Fig 3. TSA or MCP30 increases the decreased acetylation of Topo IIα promoter in benzene poisoning mice.

After all mice were killed, bone marrow mononuclear cells were separated and histone acetylation of Topo IIα promoter was assessed with chromatin immunoprecipitation (ChIP) assay using anti-acetylated histone H3 and anti-acetylated histone H4. (A) Representatives were shown for acetylation levels of histone H3 and histone H4 in the Topo IIα promoter. (B) Statistical data showed the acetylation levels of histone H3 in the Topo IIα promoter were shown. (C) Statistical data showed the acetylation levels of histone H4 in the Topo IIα promoter. ^**P < 0.01, compared to the control group; ^#P < 0.05, ^##P < 0.01, compared to the benzene alone-treated group.

Fig 4. TSA or MCP30 alters the mRNA levels of regulatory factors in the Topo IIα promoter in benzene poisoning mice.

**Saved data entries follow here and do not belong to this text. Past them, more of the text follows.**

(* ===== verification/OtcOutcome.v ===== *)
(** * What a step of the saga did, and that its compensation undoes it

    [saga_state s d0 d]: the tables of [d] are those of [d0] with the steps up to [s]
    done.  A step that succeeds moves it on, one that fails leaves it; the
    compensation of a step that succeeds moves it back. *)

From stdpp Require Import list.
From S2P Require Import Prelude Numeric Domain Tables Store StoreFacts OrderRepo Market FundsManager.
From S2P Require Import FundsFacts FundsSafety FundsTransfers GoMath AccountRepo PaymentRepo PaymentFacts.
From S2P Require Import OtcRepo OtcFacts OtcSaga OtcSagaFacts.
#[local] Open Scope Z_scope.

#[local] Abbreviation offers d := (otc_offers (d_otc d)).
#[local] Abbreviation contracts d := (otc_contracts (d_otc d)).

(** ** Accounts *)

(** An amount that moves every balance by the same number of cents, up and down. *)
Definition settles (q : Q) : Prop :=
  forall s, to_cents (cents s + q) = s + to_cents q /\ to_cents (cents s - q) = s - to_cents q.

Definition reserved (q : Q) (r : racun) : racun := with_rezervisano (to_cents (cents (r_rezervisana_sredstva r) + q)) r.
Definition released (q : Q) (r : racun) : racun :=
  with_rezervisano (to_cents (greatest0 (cents (r_rezervisana_sredstva r) - q))) r.
Definition taken (q : Q) (r : racun) : racun :=
  with_rezervisano (to_cents (cents (r_rezervisana_sredstva r) - q)) (moved (- q) r).
Definition given (q : Q) (r : racun) : racun := reserved q (moved q r).

Lemma settles_cents k : settles (cents k).
Proof. intros s. rewrite <- cents_plus, <- cents_minus, !to_cents_cents. done. Qed.

Lemma moved_back q r : settles q -> moved (- q) (moved q r) = r.
Proof.
  intros H. unfold moved. cbn. destruct (H (r_stanje_racuna r)) as [-> _].
  destruct (H (r_stanje_racuna r + to_cents q)) as [_ E]. unfold Qminus in E. rewrite E. destruct r. cbn.
  unfold with_stanje. cbn. f_equal. lia.
Qed.
Lemma number_format_cases (P : string -> string * nat -> Prop) tip :
  P TipKarticaMastercard (iinMastercard, 9%nat) -> P TipKarticaDinaCard (iinDinaCard, 9%nat) ->
  P TipKarticaAmex (iinAmex, 8%nat) -> (forall t, t <> TipKarticaAmex -> P t (iinVisa, 9%nat)) -> P tip (number_format tip).
Proof.
  intros H1 H2 H3 H4. unfold number_format. destruct (String.eqb_spec tip TipKarticaMastercard) as [->|]; [done|].
  destruct (String.eqb_spec tip TipKarticaDinaCard) as [->|]; [done|].
  destruct (String.eqb_spec tip TipKarticaAmex) as [->|]; [done|]. by apply H4.
Qed.

Lemma format_facts tip : let '(iin, n) := number_format tip in
  numeral iin /\ (exists k, n = S k) /\
  (String.length iin + n + 1 = if String.eqb tip TipKarticaAmex then 15 else 16)%nat.
Proof.
  apply (number_format_cases (fun tip p => let '(iin, n) := p in numeral iin /\ (exists k, n = S k) /\
    (String.length iin + n + 1 = if String.eqb tip TipKarticaAmex then 15 else 16)%nat)).
  - split_and!; [by repeat constructor|by eexists|done].
  - split_and!; [by repeat constructor|by eexists|done].
  - split_and!; [by repeat constructor|by eexists|done].
  - intros t Ht. split_and!; [by repeat constructor|by eexists|]. by destruct (String.eqb_spec t TipKarticaAmex).
Qed.

Lemma generated_number tip e w s w' : generateBrojKartice tip e w = (Ok s, w') -> card_number tip s.
Proof.
  unfold generateBrojKartice. pose proof (format_facts tip) as F. destruct (number_format tip) as [iin n] eqn:En.
  destruct F as (Hi & [k ->] & Hl). intros H. apply bind_ok in H as (r & w1 & H1 & H).
  unfold rand_Intn, io in H1. replace (10 ^ Z.of_nat (S k) <=? 0) with false in H1
    by (symmetry; apply Z.leb_gt, Z.pow_pos_nonneg; lia).
  injection H1 as <- <-. injection H as <- <-.
  pose proof (Z.mod_pos_bound (env_rand e (w_step w)) (10 ^ Z.of_nat (S k))
    ltac:(apply Z.pow_pos_nonneg; lia)) as B.
  set (r := env_rand e (w_step w) mod _) in *. clearbody r. set (partial := (iin ++ padded (S k) r)%string).
  assert (Hp : numeral partial) by (apply numeral_append; [done|apply numeral_padded; lia]).
  pose proof (luhnCheckDigit_digit (digits_of partial)) as Hc. set (c := luhnCheckDigit (digits_of partial)) in *.
  assert (numeral (pretty c)) by (apply numeral_pretty; unfold is_digit in Hc; lia).
  split.
  - subst partial. rewrite !length_append, (padded_length k r B). rewrite (proj1 (pretty_digit c Hc)). rewrite <- Hl. lia.
  - rewrite En. subst partial. cbn [fst]. rewrite append_assoc. apply prefix_append.
  - by apply numeral_append.
  - rewrite digits_of_append, digits_of_pretty by done. by apply luhn_completes.
Qed.

(** C30: every number the program gives a card passes the check a shop makes, and
    protects against typing errors: it has the digits and the issuer of its type,
    Luhn's sum is right for no other last digit, and no other number that differs in
    one digit has a right sum. *)
Theorem card_numbers_are_luhn tip e w s w' : generateBrojKartice tip e w = (Ok s, w') ->
  card_number tip s /\
  forall l1 a b l2, digits_of s = (l1 ++ a :: l2)%list -> is_digit b -> b <> a -> ~ luhn_valid (l1 ++ b :: l2)%list.
Proof.
  intros H. apply generated_number in H. split; [done|]. intros l1 a b l2 E Hb Hne Hv. apply Hne.
  pose proof (cn_luhn _ _ H) as Hl. pose proof (cn_digits _ _ H) as Hd. unfold numeral in Hd. rewrite E in Hl, Hd.
  apply Forall_app in Hd as [_ Hd]. apply Forall_cons in Hd as [Ha _]. by eapply luhn_single_error.
Qed.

After all mice were killed, bone marrow mononuclear cells were separated and the mRNA levels of regulatory factors, including SP1 (A), C-MYB (B), SP3 (C), ATF-2 (D), and ICBP90 (E) were determined using RT-PCR. Relative mRNA levels were defined as a ratio of the targeted gene to GAPDH. Representatives of 6 groups with 8 mice each group were shown in left column and statistical data were shown in right column. ^**P < 0.01, compared to the control group. ^#P < 0.05, ^##P < 0.01, compared to the benzene alone-treated group.

Fig 5. TSA or MCP30 relieves the benzene-induced hematotoxicity in benzene poisoning mice.

After the completion of benzene inhalation, peripheral blood was obtained from each mouse by tail vein bleeding and the mice were subsequently killed. (A—C) Benzene alone treatment lowered the level of hemoglobin (Hb), and the number of white blood cells (WBC) and platelet (PLT) counts, and TSA or MCP30 reversed the above indicators in benzene-treated mice. Statistical data of 6 groups with 8 mice each group was shown. ^**P < 0.01, compared to the control group; ^#P < 0.05, ^##P < 0.01, compared to the benzene alone-treated group. (D) The femurs were separated and embedded in paraffin and subsequently cut into slices with a thickness of 5 μm. After hematoxylin and eosin staining, femoral morphology was observed under a light microscope at a magnification of 400. Images shown were representative of at least three mice each group.